Once considered an inevitable consequence of HIV treatment, drug resistance is declining. This decline supports the hypothesis that antiretroviral therapy can arrest replication and prevent the evolution of resistance. Further support comes from excellent clinical outcomes, the failure of treatment intensification to reduce residual viremia, the lack of viral evolution in patients on optimal therapy, pharmacodynamics studies explaining the extraordinarily high antiviral activity of modern regimens, and recent reports of potential cures. Evidence supporting ongoing replication includes higher rates of certain complications in treated patients and an increase in circular forms of the viral genome after intensification with integrase inhibitors. Recent studies also provide an explanation for the observation that some patients fail protease-inhibitor based regimens without evidence for resistance.

Figure 1

Antiretroviral therapy for HIV-1 infection. The steps in the life cycle blocked by different classes of antiretroviral drugs are indicated. Current ART regimens consist of two NRTIs and either an NNRTI, a PI, or an InSTI. Inhibitors of HIV-1 entry, chemokine receptor antagonists and fusion inhibitors, can be used. Note that all current antiretroviral drugs act to prevent new cells from becoming infected. They do not block the production of virus particles by a cell that already carries an integrated provirus. The PIs prevent virus particles from maturing to an infectious form. Immature virus particles show defects at multiple downstream steps in the virus life cycle (dotted lines), including entry, reverse transcription, and integration. See text for references.

Figure 2

Explanations for PI failure without resistance mutations in the protease gene. (A) Pharmacodyamic properties of PIs restrict the evolution of resistance. During periods of non-adherence, resistant viruses emerge. As drug concentrations fall, there is a mutant selection window (MSW) in which the mutant virus has both a positive growth rate (R₀ > 1) and a selective advantage over wild type virus. The length of the MSW depends on drug half-life, the properties of the dose-response curves for wild type (green) and resistant (red) viruses, and the fitness cost of the resistance mutation.

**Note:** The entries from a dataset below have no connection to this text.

(* ===== verification/Hash.v ===== *)
(** * Object hashes (pkg/utils/hash/hash.go)

    The hash of an object is that of its JSON document without empty values.
    The JSON and YAML renderings and SHA-224 are parameters; the cleaning of the
    document is the code's own. *)
From stdpp Require Import base list gmap strings.
From Stdlib Require Import Lia.
From S2P Require Import Prelude GoStrings Api.
Local Open Scope Z_scope.

(** [isZeroOfUnderlyingType(x)] *)
Definition isZeroOfUnderlyingType (x : json) : bool :=
  match x with
  | JNull => true
  | JBool b => negb b
  | JNum m _ => m =? 0
  | JStr s => bool_decide (s = "")
  | JArr l => match l with [] => true | _ => false end
  | JObj l => match l with [] => true | _ => false end
  end.

(** [RemoveEmptyValues(m)], on the map under a value: nested maps are cleaned in
    place before they are tested for being empty.  Values inside arrays are left
    as they are. *)
Fixpoint RemoveEmptyValues (x : json) : json :=
  match x with
  | JObj l =>
      JObj ((fix go (l : list (string * json)) : list (string * json) :=
               match l with
               | [] => []
               | (k, v) :: rest =>
                   let v := RemoveEmptyValues v in
                   if isZeroOfUnderlyingType v then go rest else (k, v) :: go rest
               end) l)
  | _ => x
  end.

(** The libraries: [json.Marshal] followed by [json.Unmarshal] into a map,
    [yaml.Marshal], SHA-224 and hexadecimal. *)
Class HashLib (A : Type) : Type := {
  json_tree : A → json + goerr;
  PrettyYaml : json → string;
  sha224_hex : string → string }.

(** [HashObject(spec)]: only an object, or null, decodes into a map. *)
Definition HashObject {A} `{HashLib A} (spec : A) : string * error :=
  match json_tree spec with
  | inr e => ("", Errorf ("hash marshal error: " +:+ Error e))
  | inl (JObj l) => (sha224_hex (PrettyYaml (RemoveEmptyValues (JObj l))), None)
  | inl JNull => (sha224_hex (PrettyYaml (JObj [])), None)
  | inl _ => ("", Errorf "hash marshal error: json: cannot unmarshal")
  end.

(** ** Documents *)

(** The entries kept of a map. *)
Definition cleanEntries (l : list (string * json)) : list (string * json) :=
  omap (λ kv, let v := RemoveEmptyValues kv.2 in
              if isZeroOfUnderlyingType v then None else Some (kv.1, v)) l.

Lemma RemoveEmptyValues_obj l : RemoveEmptyValues (JObj l) = JObj (cleanEntries l).
Proof.
  simpl. f_equal. induction l as [|[k v] l IH]; [done|]. simpl.
  destruct (isZeroOfUnderlyingType (RemoveEmptyValues v)); by rewrite IH.
Qed.

(** Induction that reaches the values inside maps. *)
Section json_induction.
Context (P : json → Prop).
Context (Hscalar : ∀ x, (∀ l, x ≠ JObj l) → P x).
Context (Hobj : ∀ l, Forall (λ kv, P kv.2) l → P (JObj l)).
Fixpoint json_map_ind (x : json) : P x :=
  match x with
  | JObj l => Hobj l ((fix go (l : list (string * json)) : Forall (λ kv, P kv.2) l :=
                         match l with
                         | [] => List.Forall_nil _
                         | kv :: rest => List.Forall_cons _ kv rest (json_map_ind kv.2) (go rest)
                         end) l)
  | JNull => Hscalar JNull ltac:(done)
  | JBool b => Hscalar (JBool b) ltac:(done)
  | JNum m e => Hscalar (JNum m e) ltac:(done)
  | JStr s => Hscalar (JStr s) ltac:(done)
  | JArr l => Hscalar (JArr l) ltac:(done)
  end.
End json_induction.

Lemma RemoveEmptyValues_scalar x : (∀ l, x ≠ JObj l) → RemoveEmptyValues x = x.
Proof. intros Hx. destruct x as [| | | | |l]; [done..|]. by destruct (Hx l). Qed.

(** The value at a path of keys. *)
Fixpoint at_path (x : json) (p : list string) : option json :=
  match p with
  | [] => Some x
  | k :: p' =>
      match x with
      | JObj l => match List.find (λ kv, bool_decide (kv.1 = k)) l with
                  | Some kv => at_path kv.2 p'
                  | None => None
                  end
      | _ => None
      end
  end.

(** Every map of the document has distinct keys, as a Go map has. *)
Inductive proper_json : json → Prop :=
| proper_scalar x : (∀ l, x ≠ JObj l) → proper_json x
| proper_obj l : NoDup l.*1 → Forall (λ kv, proper_json kv.2) l → proper_json (JObj l).

(** A value that is not a map. *)
Definition leaf (x : json) : bool := match x with JObj _ => false | _ => true end.

Lemma find_clean k l :
  NoDup l.*1 →
  List.find (λ kv, bool_decide (kv.1 = k)) (cleanEntries l)
  = match List.find (λ kv : string * json, bool_decide (kv.1 = k)) l with
    | Some kv => let v := RemoveEmptyValues kv.2 in
                 if isZeroOfUnderlyingType v then None else Some (kv.1, v)
    | None => None
    end.
Proof.
  induction l as [|[k' v] l IH]; [done|]. intros [Hk Hnd]%NoDup_cons. simpl. simpl in Hk.
  destruct (bool_decide_reflect (k' = k)) as [->|Hne].
  - assert (List.find (λ kv, bool_decide (kv.1 = k)) l = None) as Hnone.
    { destruct (List.find _ l) as [[k2 v2]|] eqn:E; [|done].
      apply find_some in E as [Hin Hk2%bool_decide_eq_true]. simpl in Hk2. subst.
      destruct Hk. apply list_elem_of_fmap. exists (k, v2). split; [done|]. by apply list_elem_of_In. }
    cbn [fst snd]. destruct (isZeroOfUnderlyingType (RemoveEmptyValues v)); simpl.
    + rewrite IH, Hnone by done. done.
    + by rewrite bool_decide_eq_true_2.
  - destruct (isZeroOfUnderlyingType (RemoveEmptyValues v)); simpl; [by apply IH|].
    rewrite bool_decide_eq_false_2 by done. by apply IH.
Qed.

Lemma clean_leaf_paths x : proper_json x → ∀ p y, leaf y = true →
  at_path (RemoveEmptyValues x) p = Some y ↔
  at_path x p = Some y ∧ (p ≠ [] → isZeroOfUnderlyingType y = false).
Proof.
  induction x as [x Hx|l IH] using json_map_ind; intros Hp p y Hy.
  - rewrite RemoveEmptyValues_scalar by done.
    destruct p as [|k p]; [naive_solver|]. destruct x as [| | | | |l]; simpl; try naive_solver.
  - inversion Hp as [? Hno|? Hnd Hall]; subst; [by destruct (Hno l)|].
    rewrite RemoveEmptyValues_obj. destruct p as [|k p]; simpl; [naive_solver|].
    rewrite find_clean by done.
    destruct (List.find (λ kv, bool_decide (kv.1 = k)) l) as [[k' v]|] eqn:E; [|naive_solver].
    apply find_some in E as [Hin _]. apply list_elem_of_In in Hin.
    rewrite Forall_forall in IH, Hall. specialize (IH _ Hin (Hall _ Hin) p y Hy). simpl in IH.
    simpl. destruct (isZeroOfUnderlyingType (RemoveEmptyValues v)) eqn:Ez; simpl.
    + split; [done|]. intros [Ha Hz]. exfalso. destruct p as [|k2 p].
      * simpl in Ha. injection Ha as ->. specialize (Hz ltac:(done)).
        rewrite RemoveEmptyValues_scalar in Ez by (by destruct y). congruence.
      * assert (at_path (RemoveEmptyValues v) (k2 :: p) = Some y) as Hc
          by (apply IH; split; [done|]; intros; by apply Hz).
        destruct (RemoveEmptyValues v) as [| | | | |[|]]; done.
    + rewrite IH. split; intros [Ha Hz]; (split; [done|]).
      * intros _. destruct p as [|k2 p]; [|by apply Hz].
        simpl in Ha. injection Ha as ->. by rewrite RemoveEmptyValues_scalar in Ez by (by destruct y).
      * intros _. by apply Hz.
Qed.

(** ** Properties *)

(** The document that is hashed keeps exactly the values that are not empty:
    at every path below the root, a value that is not a map is there after the
    cleaning iff it was there before and is not null, false, zero, the empty
    string or the empty array. *)
Theorem RemoveEmptyValues_leaves x p y :
  proper_json x → p ≠ [] → leaf y = true →
  at_path (RemoveEmptyValues x) p = Some y ↔
  at_path x p = Some y ∧ isZeroOfUnderlyingType y = false.
Proof. intros Hx Hp Hy. rewrite clean_leaf_paths by done. naive_solver. Qed.

(** Cleaning again changes nothing. *)
Lemma RemoveEmptyValues_idem x : RemoveEmptyValues (RemoveEmptyValues x) = RemoveEmptyValues x.
Proof.
  induction x as [x Hx|l IH] using json_map_ind.
  - rewrite (RemoveEmptyValues_scalar x Hx). by apply RemoveEmptyValues_scalar.
  - rewrite !RemoveEmptyValues_obj. f_equal. induction IH as [|[k v] l Hv _ IHl]; [done|].
    simpl in *. destruct (isZeroOfUnderlyingType (RemoveEmptyValues v)) eqn:Ez; [done|].
    simpl. rewrite Hv, Ez. by f_equal.
Qed.

Lemma RemoveEmptyValues_leaves_witness :
  let x := JObj [("cpu", JNum 4 0); ("infra", JObj [("image", JStr ""); ("bind", JNull)])] in
  RemoveEmptyValues x = JObj [("cpu", JNum 4 0)] ∧
  (at_path (RemoveEmptyValues x) ["cpu"] = Some (JNum 4 0) ↔
   at_path x ["cpu"] = Some (JNum 4 0) ∧ isZeroOfUnderlyingType (JNum 4 0) = false).
Proof.
  intros x. split; [reflexivity|]. apply (RemoveEmptyValues_leaves x ["cpu"] (JNum 4 0)); [|done..].
  unfold x. repeat (first [ apply proper_obj; [repeat constructor; set_solver|] | constructor; try done ]).
Defined.
(** C7: after a successful backup, an index opened afresh for the same cluster
    downloads the newest of all copies recorded, the one just taken included,
    whenever the index file itself can be read. *)
Theorem Backup_LatestBackup `{!PkgErrorsSpec, !SnapshotJsonSpec} `{!ObjectStore W, !ObjectStoreSpec W}
    i spec dir (s s1 : St W) i1 sn :
  si_Backup i spec s = (Ret (i1, None), s1) → si_snapshot i1 = Some sn →
  sn_Prefix sn = "wdrip/backup" → sn_Name sn ≠ "" →
  Forall (λ b, bk_Identity b ≠ "") (sn_Copies sn) →
  (env_step (PGetObject (IndexLocation sn)) (world s1)).1.2 = None →
  ∃ new b,
    new ∈ sn_Copies sn ∧ calls (si_Backup i spec) s (PPutFile SnapshotTMP (Path sn new)) ∧
    b ∈ sn_Copies sn ∧ (∀ c, c ∈ sn_Copies sn → newer b c) ∧
    log (LatestBackup (NewSnapshotIndex (sn_Name sn)) dir s1).2
    = log s1 ++ [PGetObject (IndexLocation sn);
                 PGetFile (Path sn b) (if decide (dir = "") then SnapshotTMP else dir)].
Proof.
  intros HB Hsn Hpf Hnm Hne Hget.
  destruct (si_Backup_inv i spec s s1 i1 sn HB Hsn) as (old & ident & pre & w & Hco & Hlog & Hput & Hw).
  destruct (reopen_loads sn w s1 Hput Hw Hpf Hnm) as (sp & w' & Hl); [by rewrite Hco; destruct old|done..|].
  unfold LatestBackup. rewrite (bind_Ret _ _ _ _ _ Hl). unfold theSnapshot. cbn [si_snapshot].
  rewrite bind_ret_l. set (ld := MkSnapshot _ _ _ sp).
  destruct (sn_LatestBackup_some ld) as (b & Elb & Hb & Hmax); [by simpl; rewrite Hco; destruct old|].
  rewrite Elb. exists (MkBackup ident), b. split_and!; try done.
  - rewrite Hco. apply elem_of_app. right. by apply list_elem_of_singleton.
  - exists (pre ++ [PPutFile SnapshotTMP (Path sn (MkBackup ident)); PPutObject (sn_Bytes sn) (IndexLocation sn)]).
    rewrite HB. split; [done|]. apply elem_of_app. right. by left.
  - step_perform. change (Path (SortBackups ld) b) with (Path sn b).
    destruct (env_step _ w').1; simpl; by rewrite <- app_assoc.
Qed.
(** [WaitECS(client, id, status, timeout)]: every round takes five off the
    timeout, so [Z.to_nat timeout] rounds are more than there can be. *)
Fixpoint WaitECS_go (fuel : nat) (id status : string) (timeout : Z) : IO W error :=
  match fuel with
  | O => hang
  | S fuel =>
      '(st, err) ← sdk_call (DescribeInstanceAttribute id);
      match err with
      | Some e => mret (Some e)
      | None =>
          if decide (st = status) then
            _ ← perform (Sleep (DefaultWaitForInterval * Second));
            mret None
          else
            let timeout := timeout - DefaultWaitForInterval in
            if timeout <=? 0 then mret (Errorf ("timeout waiting " +:+ id +:+ " " +:+ status))
            else
              _ ← perform (Sleep (DefaultWaitForInterval * Second));
              WaitECS_go fuel id status timeout
      end
  end.
Definition WaitECS (id status : string) (timeout : Z) : IO W error :=
  let timeout := if timeout <=? 0 then InstanceDefaultTimeout else timeout in
  WaitECS_go (Z.to_nat timeout) id status timeout.
(* ===== verification/AliGroups.v ===== *)
(** * The Alibaba provider: node groups and stacks (pkg/iaas/provider/alibaba)

    nodepool.go: the scaling group behind a node pool.  resource.go and ros.go:
    what is read from the resource stack of a cluster, recovery of the control
    plane, and deletion of the stack.  event.go: the progress shown while a stack
    is created.  The user data of a machine is that of [UserData]. *)
From stdpp Require Import base list gmap strings.
From Stdlib Require Import Lia Ascii.
From S2P Require Import Prelude GoStrings GoTime Api Sdk Effects Utils Provider UserData Alibaba.

(** ** nodepool.go *)

(** [ScalingGroupName(np, vpcid)]: cut to 63 bytes when longer than 64. *)
Definition ScalingGroupName (np : NodePool) (vpcid : string) : string :=
  let name := "nodepool." +:+ vpcid +:+ "." +:+ ReplaceAll (om_UID (np_Meta np)) "-" "" in
  if bool_decide (64 < String.length name) then String.substring 0 63 name else name.

Definition ScalingGroupCfgName (np : NodePool) : string :=
  "scaling-configuration-" +:+ ReplaceAll (om_UID (np_Meta np)) "-" "".

(** A string in double quotes. *)
Definition quoted (s : string) : string :=
  let q := String (ascii_of_nat 34) "" in q +:+ s +:+ q.

Section operations.
Context {W : Type} `{Env W} `{PkgErrors} `{WaitLib W} `{Json (gmap string string)} `{Base64} `{Yaml ClusterSpec} `{Yaml ContextCFG}.

(** [SecrityGroup(stack)] and [Vswitchs(stack)]: empty when the key is missing;
    a value that is not a string panics. *)
Definition stackOr (stack : gmap string Value) (key : string) : IO W string :=
  match stack !! key with
  | None => mret ""
  | Some v => as_string (v_Val v)
  end.
Definition SecrityGroup (stack : gmap string Value) : IO W string := stackOr stack "k8s_sg".
Definition Vswitchs (stack : gmap string Value) : IO W string := stackOr stack "k8s_vswitch".

Definition VSwitchs (n : AlibabaDev) (ctx : Context_) : IO W (string * error) :=
  match BootCFG ctx with
  | None => mret ("", Errorf "create nodegroup: miss cluster spec")
  | Some boot =>
      vsw ← Vswitchs (getStack ctx);
      '(v, err) ← sdk_call (DescribeVSwitches (bi_Region (cs_Bind boot)) vsw);
      match err with
      | Some e => mret (vsw, Wrapf (Some e) "describe vswitch")
      | None =>
          match v with
          | [zone] =>
              mret ("{ " +:+ quoted zone +:+ ": [" +:+ quoted vsw +:+ "]}", None)
          | _ => mret (vsw, Errorf ("not exact one vswitch matched: " +:+ fmt_d (Z.of_nat (length v)) +:+
                                    " by name " +:+ vsw))
          end
      end
  end.
(** C25: a cluster whose checks keep failing is recovered: whatever the
    thresholds, with at most [B] as the threshold of any, when [B + 1] rounds
    and five minutes of always failing checks have passed the monitor has run
    every one of its actions, one after the other in the order they were added;
    the calls they made are among those of the run. *)
Theorem failing_checks_act `{!Clock W, !ClockSpec W} (m : Monitor W) B r (s : St W) :
  (∀ k v, mo_checks m !! k = Some v →
     failing (tc_check v) ∧ 0 <= tc_threshed v ∧ ck_Threshold (tc_check v) <= B) →
  (∀ a, a ∈ mo_actions m → returns a (λ _, True)) →
  mo_lastRun m <= clock (world s) → B < Z.of_nat r → (31 <= r)%nat →
  ∃ m' logs s' sa sb, StartMonit (S r) m s = (Ret (m', logs), s') ∧
    log s `prefix_of` log sa ∧ in_order (mo_actions m) sa sb ∧ log sb `prefix_of` log s'.
Proof.
  intros Hf Ha Hc HB Hr.
  destruct (failing_acts r m B 0 0 s) as (m' & logs & s' & E & sa & sb & Hp1 & Ho & Hp2);
    [done|done|lia|lia|unfold Minute, Second; lia|].
  by exists m', logs, s', sa, sb.
Qed.
End properties.

Section check_properties.
Context {W : Type} `{Env W} `{PkgErrors, !PkgErrorsSpec} `{GoFmt} `{MapRange} `{WaitLib W}.
Context `{Json Members} `{Json (list EndpointStatus)} `{CryptoLib}.
Definition iaas_Edit (options : WdripOptions) : IO W error :=
  if decide (wo_ClusterName options = "") then mret (Errorf "unexpected empty cluster name, specify with --name")
  else
    '(ctx, options, err) ← NewContext options None;
    match err with
    | Some e => mret (Wrapf (Some e) "edit: initialize wdrip context")
    | None =>
        let name := wo_ClusterName options in
        '(id, err) ← GetCluster name name;
        match err with
        | Some e => mret (Wrapf (Some e) ("find cluster by name " +:+ name))
        | None =>
            '(edited, err) ← LaunchTempFile (PrettyYaml (cis_Cluster (cid_Spec id)));
            match err with
            | Some e => mret (Wrapf (Some e) "edit with local editor")
            | None =>
                match YamlUnmarshal edited zeroClusterSpec with
                | (_, Some e) => mret (Wrapf (Some e) "unrecognized field or value")
                | (cspec, None) => SaveCluster name (cid_with_Cluster cspec id)
                end
            end
        end
    end.

(** What a command has printed when it returns. *)
Abbreviation shown := (list printed * error)%type.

For PIs, the time spent in the MSW is extremely short and with non-adherence, wild type virus rapidly emerges. Note that this form of treatment failure does not represent drug resistance, and suppression of viremia can be achieved by restoring adherence. (B) Mutations inside of (red) and outside of (*) the protease coding region can contribute to resistance. As shown in Figure 1, part of the inhibitory effect of PIs is due to effects on HIV-1 entry. Interactions between the uncleaved Gag precursor protein and the cytoplasmic domain of the Env protein inhibit entry, and thus PI-mediate inhibition of Gag cleavage results in inhibition of infectivity. Resistance to PIs may arise through mutations affecting the Gag-Env interaction. Mutations in the protease cleavage sites in Gag can also contribute to resistance. Current clinical assays for PI resistance examine only the protease gene and could miss other mutations contributing to resistance.